• _WHAT TO DO_
Look through the records, and wherever the string "implicits" turns up, copy out that line.

• _SOURCE DATA_
(* ===== verification/_CoqProject ===== *)
-Q . S2P
Prelude.v
Interleave.v
Queue.v
QueueConc.v
QueueThms.v
Limit.v
Float.v
LimitAll.v
RateThms.v
Internal.v
Buf.v
Flow.v
Table.v
TableInv.v
TableThms.v
Stream.v
StreamThms.v
Writer.v
Lifecycle.v
LoopTime.v
Tcp.v
TcpKey.v
TcpAcct.v
TcpInv.v
TcpThms.v
TcpTerm.v
Sys.v
UdpDrops.v
Udp.v
UdpSend.v
UdpRead.v
UdpInv.v
UdpThms.v
UdpTerm.v
UdpEcho.v
Socket.v
Service.v
GroupRun.v
Leak.v
Mmsg.v
UdpLoop.v
UdpStats.v
Text.v
Socks5.v
Socks5Relay.v
Echo.v
Testdoc.v
TestdocSpec.v
TestdocTree.v
TestdocThms.v
(** Replaces the counters by lengths of contents and closes by arithmetic. *)
Ltac by_lengths :=
  unfold same_meta, same_chans in *; destruct_and?;
  repeat match goal with
    | Hw : wf zero ?r |- _ =>
        lazymatch goal with
        | _ : n r = Z.of_nat (length (contents zero r)) |- _ => fail
        | _ => pose proof (contents_n r Hw)
        end
    | H : contents zero _ = _ |- _ => apply (f_equal length) in H; rewrite ?length_app in H
    | H : contents zero _ ++ _ = _ |- _ => apply (f_equal length) in H; rewrite ?length_app in H
    end; simpl in *.

(** Closes one case of the wake-up lemmas. *)
Ltac wake_goal :=
  repeat match goal with H : ?b = ?b → _ |- _ => specialize (H eq_refl) end;
  try match goal with
    | H : _ || negb _ = false |- _ => apply orb_false_iff in H as [? ?%negb_false_iff]
    end;
  first [ by left | by right; left | right; right; left; congruence
        | repeat first [ right | split ]; first [ tauto | congruence | lia ]
        | exfalso; lia ].

Lemma next_consumer s l s' l' :
  wf zero (ring s) → (s', l') ∈ next s l → 0 < n (ring s') →
  wakes_consumer l' ∨ notEmpty (ring s') = true ∨
  (¬ wakes_consumer l ∧ 0 < n (ring s) ∧ notEmpty (ring s') = notEmpty (ring s)).
Proof.
  intros Hwf H Hn. unfold wakes_consumer.
  next_cases H; simpl in *; try tauto; try (locked_facts Hwf); try (no_crash Hwf);
    repeat match goal with E : at_pc _ = _ |- _ => rewrite E end; simpl;
    try tauto; by_lengths; wake_goal.
Qed.

Lemma next_producer s l s' l' :
  wf zero (ring s) → (s', l') ∈ next s l →
  openDrain s' = false → n (ring s') < len_items (ring s') →
  wakes_producer l' ∨ notFull (ring s') = true ∨ closed (ring s') = true ∨
  (¬ wakes_producer l ∧ ¬ waiting_producer l' ∧ n (ring s) < len_items (ring s) ∧
   notFull (ring s') = notFull (ring s) ∧ closed (ring s') = closed (ring s)).
Proof.
  intros Hwf H Hod Hn. unfold wakes_producer, waiting_producer.
  next_cases H; simpl in *; try tauto; try (locked_facts Hwf); try (no_crash Hwf);
    repeat match goal with E : at_pc _ = _ |- _ => rewrite E end; simpl;
    try tauto; by_lengths; wake_goal.
Qed.

(** The one closer between [r.closed = true] and [close(r.done)]. *)
Definition closers (l : Local) : Z := match at_pc l with CloseDone => 1 | _ => 0 end.
Definition close_phase (r : Ring T) : Z := (if closed r then 1 else 0) - (if done r then 1 else 0).

Lemma closers_range l : 0 <= closers l <= 1.
Proof. unfold closers. case_match; lia. Qed.

Lemma closing_closers l : closing l ↔ 0 < closers l.
Proof. unfold closing, closers. case_match; split; (done || lia). Qed.

Lemma ring_next_closers s l s' l' :
  wf zero (ring s) → (closing l → done (ring s) = false) → (s', l') ∈ next s l →
  closers l' - closers l = close_phase (ring s') - close_phase (ring s).
Proof.
  intros Hwf Hcl H. pose proof (next_not_crashed _ _ _ _ Hwf Hcl H) as Hnc.
  next_cases H; try (locked_facts Hwf);
    unfold closers, closing, not_crashed, close_phase, same_meta, same_chans in *;
    destruct_and?; simpl in *; try done;
    repeat match goal with E : at_pc _ = _ |- _ => rewrite E end; simpl;
    repeat match goal with E : done _ = _ |- _ => rewrite E end;
    repeat match goal with E : closed _ = _ |- _ => rewrite E end; try lia.
Qed.

Lemma next_openDrain s l s' l' :
  (s', l') ∈ next s l → openDrain s' = false → openDrain s = false.
Proof.
  intros H Hod. next_cases H; simpl in *; try done; by apply orb_false_iff in Hod as [? _].
Qed.

Record conc_inv (c : @conf Sh Local) : Prop := {
  ci_fifo : fifo_inv (shared c);
  ci_run : Forall not_crashed (procs c);
  ci_consumer : 0 < n (ring (shared c)) →
    notEmpty (ring (shared c)) = true ∨ Exists wakes_consumer (procs c);
  ci_producer : openDrain (shared c) = false →
    n (ring (shared c)) < len_items (ring (shared c)) →
    Exists waiting_producer (procs c) →
    notFull (ring (shared c)) = true ∨ closed (ring (shared c)) = true ∨
    Exists wakes_producer (procs c);
  ci_close : zsum closers (procs c) = close_phase (ring (shared c)) }.

(** [close(r.done)] is only ahead of a goroutine while it is not done. *)
Lemma closing_open c l :
  zsum closers (procs c) = close_phase (ring (shared c)) → l ∈ procs c → closing l →
  done (ring (shared c)) = false.
Proof.
  intros Hz Hl Hc%closing_closers.
  pose proof (zsum_elem_pos closers (procs c) l ltac:(intros; apply closers_range) Hl).
  unfold close_phase in *. destruct (done _), (closed _); try done; lia.
Qed.

Lemma closed_wakes c :
  conc_inv c → closed (ring (shared c)) = true →
  done (ring (shared c)) = true ∨ Exists closing (procs c).
Proof.
  intros [_ _ _ _ Hz] Hc. destruct (done (ring (shared c))) eqn:Hd; [by left|right].
  destruct (zsum_pos_elem closers (procs c)) as (l & Hl & Hp).
  - intros. apply closers_range.
  - rewrite Hz. unfold close_phase. by rewrite Hc, Hd.
  - apply Exists_exists. exists l. by rewrite closing_closers.
Qed.
Lemma perkey_exec_all_refines os p hs :
  counts p hs →
  match spec_exec_all (max p) hs os with
  | None => exec_all p os = None
  | Some (hs', xs) => ∃ p', exec_all p os = Some (p', xs) ∧ counts p' hs' ∧ max p' = max p
  end.
Proof.
  revert p hs. induction os as [|o os IH]; intros p hs Hc; simpl; [by eauto|].
  pose proof (perkey_exec_refines p hs o Hc) as He.
  destruct (spec_exec (max p) hs o) as [[h1 x]|]; simpl in *; [|by rewrite He].
  destruct He as (p1 & -> & Hc1 & Hm1). simpl. specialize (IH p1 h1 Hc1). rewrite Hm1 in IH.
  destruct (spec_exec_all (max p) h1 os) as [[h2 xs]|]; simpl in *; [|by rewrite IH].
  destruct IH as (p2 & -> & ? & ?). eauto with congruence.
Qed.

Lemma counts_New m : 0 < m <= max_int64 → NewPerKey m = Some (mkPerKey m ∅) ∧ counts (mkPerKey m ∅) [].
Proof.
  intros. unfold NewPerKey. destruct (Z.leb_spec m 0); [lia|].
  split; [done|]. split; [done|]. simpl. split; [|unfold held; simpl; lia].
  intros k. by rewrite lookup_empty.
Qed.
End perkey.
Arguments PerKey K {_ _}.
Arguments op K : clear implicits.
Arguments out : clear implicits.

(** C13: for every sequence of calls, [PerKey] answers as the multiset of
    current holders does: a key is admitted exactly when fewer than [max] of
    its slots are held, [Release] panics exactly when the key holds none,
    [InUse] is the number held and [Keys] the number of keys that hold a slot;
    the map has entries for those keys only, so it forgets the others. *)
Theorem perkey_counts_holders {K} `{Countable K} (m : Z) (os : list (op K)) :
  0 < m <= max_int64 →
  ∃ p0 : PerKey K, NewPerKey m = Some p0 ∧
  match spec_exec_all m [] os with
  | None => exec_all p0 os = None
  | Some (hs, xs) =>
      ∃ p, exec_all p0 os = Some (p, xs) ∧ dom (n p) = list_to_set hs ∧
           ∀ k, InUse p k = Z.of_nat (held hs k) ∧ InUse p k <= m
  end.
Proof.
  intros Hm. destruct (counts_New (K := K) m Hm) as [HN Hc].
  exists (mkPerKey m ∅). split; [done|]. pose proof (perkey_exec_all_refines os _ _ Hc) as He.
  simpl in He. destruct (spec_exec_all m [] os) as [[hs xs]|]; [|done].
  destruct He as (p & He & Hcp & Hmp). exists p. split; [done|].
  split; [by apply dom_held|]. intros k. rewrite (InUse_held p hs) by done.
  split; [done|]. destruct Hcp as (_ & _ & Hle). rewrite <- Hmp. apply Hle.
Qed.

Lemma perkey_counts_holders_witness :
  ∃ p0 p : PerKey nat, NewPerKey 2 = Some p0 ∧
    exec_all p0 [OTry 7%nat; OTry 7%nat; OTry 7%nat; OTry 8%nat; OKeys; ORelease 7%nat;
                 ORelease 7%nat; OInUse 7%nat; OKeys]
    = Some (p, [RBool true; RBool true; RBool false; RBool true; RInt 2; RUnit; RUnit;
                RInt 0; RInt 1]) ∧ dom (n p) = {[8%nat]}.
Proof.
  destruct (perkey_counts_holders 2
    [OTry 7%nat; OTry 7%nat; OTry 7%nat; OTry 8%nat; OKeys; ORelease 7%nat;
     ORelease 7%nat; OInUse 7%nat; OKeys]) as (p0 & HN & p & He & Hd & _);
    [unfold max_int64; lia|].
  exists p0, p. split; [exact HN|split; [exact He|rewrite Hd; reflexivity]].
Defined.
End PerKey.
Lemma renorm_shape m E :
  0 <= m <= 2 ^ 53 → -1074 <= E → (E = -1074 ∨ 2 ^ 52 <= m) →
  let r := shr_fexp 53 1024 m E loc_Exact in
  (m = 0 ∧ shr_m r.1 = 0) ∨
  ∃ p k, shr_m r.1 = Zpos p ∧ r.2 = E + k ∧ 0 <= k ∧ Zpos p * 2 ^ k = m ∧
         canonical_mantissa 53 1024 p (E + k) = true.
Proof.
  intros Hm HE Hc r. destruct (shr_fexp_m m E loc_Exact) as [H1 H2]; [lia|].
  fold r in H1, H2. rewrite fexp64_eq in H1, H2.
  destruct (decide (m = 0)) as [->|Hm0]; [left; split; [done|]; rewrite H1; by apply Z.div_0_l, Z.pow_nonzero; lia|].
  right. destruct (decide (m = 2 ^ 53)) as [->|Hne].
  - change (Zdigits2 (2 ^ 53)) with 54 in *.
    replace (Z.max 0 (Z.max (54 + E - 53) (-1074) - E)) with 1 in * by lia.
    exists (Z.to_pos (2 ^ 52)), 1. split_and!; try done; try lia.
    apply canonical_intro. change (Zdigits2 (Zpos (Z.to_pos (2 ^ 52)))) with 53.
    rewrite fexp64_eq. lia.
  - assert (Hd : Zdigits2 m <= 53) by (apply Zdigits2_le; lia).
    replace (Z.max 0 (Z.max (Zdigits2 m + E - 53) (-1074) - E)) with 0 in * by lia.
    destruct m as [|p|p]; try lia. exists p, 0. rewrite Z.pow_0_r, Z.div_1_r in *.
    split_and!; try done; try lia. rewrite Z.add_0_r. apply canonical_intro.
    rewrite fexp64_eq. destruct Hc as [->|Hc]; [lia|].
    pose proof (Zdigits2_ge (Zpos p) 52 ltac:(lia) Hc). lia.
Qed.

Definition packed (s : bool) (p : positive) (e : Z) : spec_float :=
  if e <=? 971 then S754_finite s p e else S754_infinity s.

Lemma round_aux_shape s m e l :
  0 <= m → e <= fexp64 (Zdigits2 m + e) →
  let E := fexp64 (Zdigits2 m + e) in
  let q := m / 2 ^ (E - e) in
  let res := binary_round_aux 53 1024 s m e l in
  ∃ m1, q <= m1 <= q + 1 ∧
    ((m1 = 0 ∧ res = S754_zero s) ∨
     ∃ p k, 0 <= k ∧ Zpos p * 2 ^ k = m1 ∧
            canonical_mantissa 53 1024 p (E + k) = true ∧ res = packed s p (E + k)).
Proof.
  intros Hm He E q res. destruct (cut_bounds m e Hm He) as [Hq Hc]. fold E q in Hq, Hc.
  destruct (shr_fexp_m m e l Hm) as [H1 H2]. fold E in H1, H2.
  rewrite Z.max_r in H1, H2 by lia. fold q in H1. unfold res, binary_round_aux.
  destruct (shr_fexp 53 1024 m e l) as [mrs' e'] eqn:E1. cbn [fst snd] in H1, H2.
  replace e' with E by lia. rewrite H1.
  set (m1 := round_nearest_even q (loc_of_shr_record mrs')).
  pose proof (round_even_step q (loc_of_shr_record mrs')) as Hs. fold m1 in Hs.
  exists m1. split; [done|].
  pose proof (renorm_shape m1 E) as Hr. cbv zeta in Hr.
  destruct (shr_fexp 53 1024 m1 E loc_Exact) as [mrs2 e2]. cbn [fst snd] in Hr.
  assert (HE : -1074 <= E) by (unfold E; rewrite fexp64_eq; lia).
  destruct Hr as [[-> ->]|(p & k & -> & -> & Hk & Hp & Hcan)]; [lia|done|lia|by left|].
  right. exists p, k. done.
Qed.

(** * Values *)
Local Open Scope R_scope.

Definition bp (e : Z) : R := powerRZ 2 e.

Lemma bp_pos e : 0 < bp e.
Proof. apply powerRZ_lt. lra. Qed.
Lemma bp_add a b : bp (a + b) = bp a * bp b.
Proof. apply powerRZ_add. lra. Qed.
Lemma bp_pow k : (0 <= k)%Z → bp k = IZR (2 ^ k).
Proof.
  intros Hk. unfold bp. rewrite <- (Z2Nat.id k Hk) at 1.
  rewrite <- pow_powerRZ. rewrite pow_IZR, Z2Nat.id by done. done.
Qed.
Lemma bp_ge_1 k : (0 <= k)%Z → 1 <= bp k.
Proof.
  intros Hk. rewrite bp_pow by done. apply IZR_le.
  pose proof (Z.pow_pos_nonneg 2 k). lia.
Qed.
Lemma bp_mono a b : (a <= b)%Z → bp a <= bp b.
Proof.
  intros H. replace b with (a + (b - a))%Z by lia. rewrite bp_add.
  pose proof (bp_pos a). assert (1 <= bp (b - a)) by (apply bp_ge_1; lia). nra.
Qed.
Lemma calls_app r pre post :
  calls r (pre ++ post) =
  ((calls (calls r pre).1 post).1, ((calls r pre).2 + (calls (calls r pre).1 post).2)%Z).
Proof.
  revert r. induction pre as [|t pre IH]; intros r.
  - simpl. by destruct (calls r post).
  - rewrite <- app_comm_cons, !calls_cons, IH. simpl. f_equal. lia.
Qed.

(** The calls of a run keep the invariant, and leave the time of the last. *)
Lemma calls_bucket ts : ∀ r,
  bucket r → Sorted Z.le ts → (∀ l, Rate.last r = Some l → HdRel Z.le l ts) →
  bucket (calls r ts).1 ∧
  Rate.last (calls r ts).1 = match ts with [] => Rate.last r | t :: ts => Some (List.last ts t) end.
Proof using ps_ok b_ok.
  induction ts as [|t ts IH]; intros r Hr Hs Hhd; [done|].
  apply Sorted_inv in Hs as [Hs Hh]. rewrite calls_cons. cbn [fst].
  destruct (first_bounds r t Hr) as (Hr' & Hl' & _).
  { intros l Hl. specialize (Hhd l Hl). by inversion Hhd. }
  destruct (IH _ Hr' Hs) as [Hb Hla]; [intros l; rewrite Hl'; by intros [= <-]|].
  split; [done|]. rewrite Hla, Hl'. destruct ts as [|t' ts]; [done|]. by rewrite last_cons_default.
Qed.

Lemma run_bounds ts : ∀ r l,
  bucket r → Rate.last r = Some l → Sorted Z.le ts → HdRel Z.le l ts →
  IZR (calls r ts).2 <=
  V (Rate.tokens r) + elapsed l (List.last ts l) * V ps * (1 + 10 * eps)
  + INR (length ts) * (5 * eps * (size + 1)).
Proof using ps_ok b_ok.
  induction ts as [|t ts IH]; intros r l Hr Hl Hs Hhd.
  - simpl. rewrite elapsed_refl. destruct Hr as (_ & _ & Htok & _).
    pose proof (V_nonneg _ Htok). lra.
  - apply Sorted_inv in Hs as [Hs Hh]. inversion Hhd; subst. rewrite calls_cons. cbn [snd].
    destruct (step_bounds r l t Hr Hl) as (Hr' & Hl' & Hv); [done|].
    specialize (IH _ _ Hr' Hl' Hs Hh). rewrite plus_IZR.
    rewrite last_cons_default, (elapsed_split l t), length_cons, S_INR. lra.
Qed.

(** A bucket fresh from [NewRate]. *)
Lemma NewRate_bucket r :
  Rate.NewRate ps b = Some r → bucket r ∧ Rate.last r = None.
Proof using b_ok.
  unfold Rate.NewRate. destruct (Rate.le _ _ || _); [done|]. intros [= <-].
  destruct size_bounds as [Hok _]. split; [|done]. by split_and!.
Qed.

End bucket.

Lemma NewRate_burst ps b r : Rate.NewRate ps b = Some r → (0 < b)%Z.
Proof.
  unfold Rate.NewRate. destruct (Rate.le _ _); [done|]. simpl. destruct (Z.leb_spec b 0); [done|]. lia.
Qed.

Lemma sorted_app_parts pre a post :
  Sorted Z.le (pre ++ a :: post) →
  Sorted Z.le pre ∧ Sorted Z.le post ∧ HdRel Z.le a post ∧
  match pre with [] => True | t :: pre => (List.last pre t <= a)%Z end.
Proof.
  induction pre as [|t pre IH]; simpl; intros [Hs Hh]%Sorted_inv; [by split_and!; try apply Sorted_nil|].
  destruct (IH Hs) as (H1 & H2 & H3 & H4). split_and!; try done.
  - apply Sorted_cons; [done|]. destruct pre; [done|]. apply HdRel_cons. by inversion Hh.
  - destruct pre as [|t' pre]; [by inversion Hh|]. by rewrite last_cons_default.
Qed.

• _RESPONSE AREA_
Arguments op K : clear implicits.
Arguments out : clear implicits.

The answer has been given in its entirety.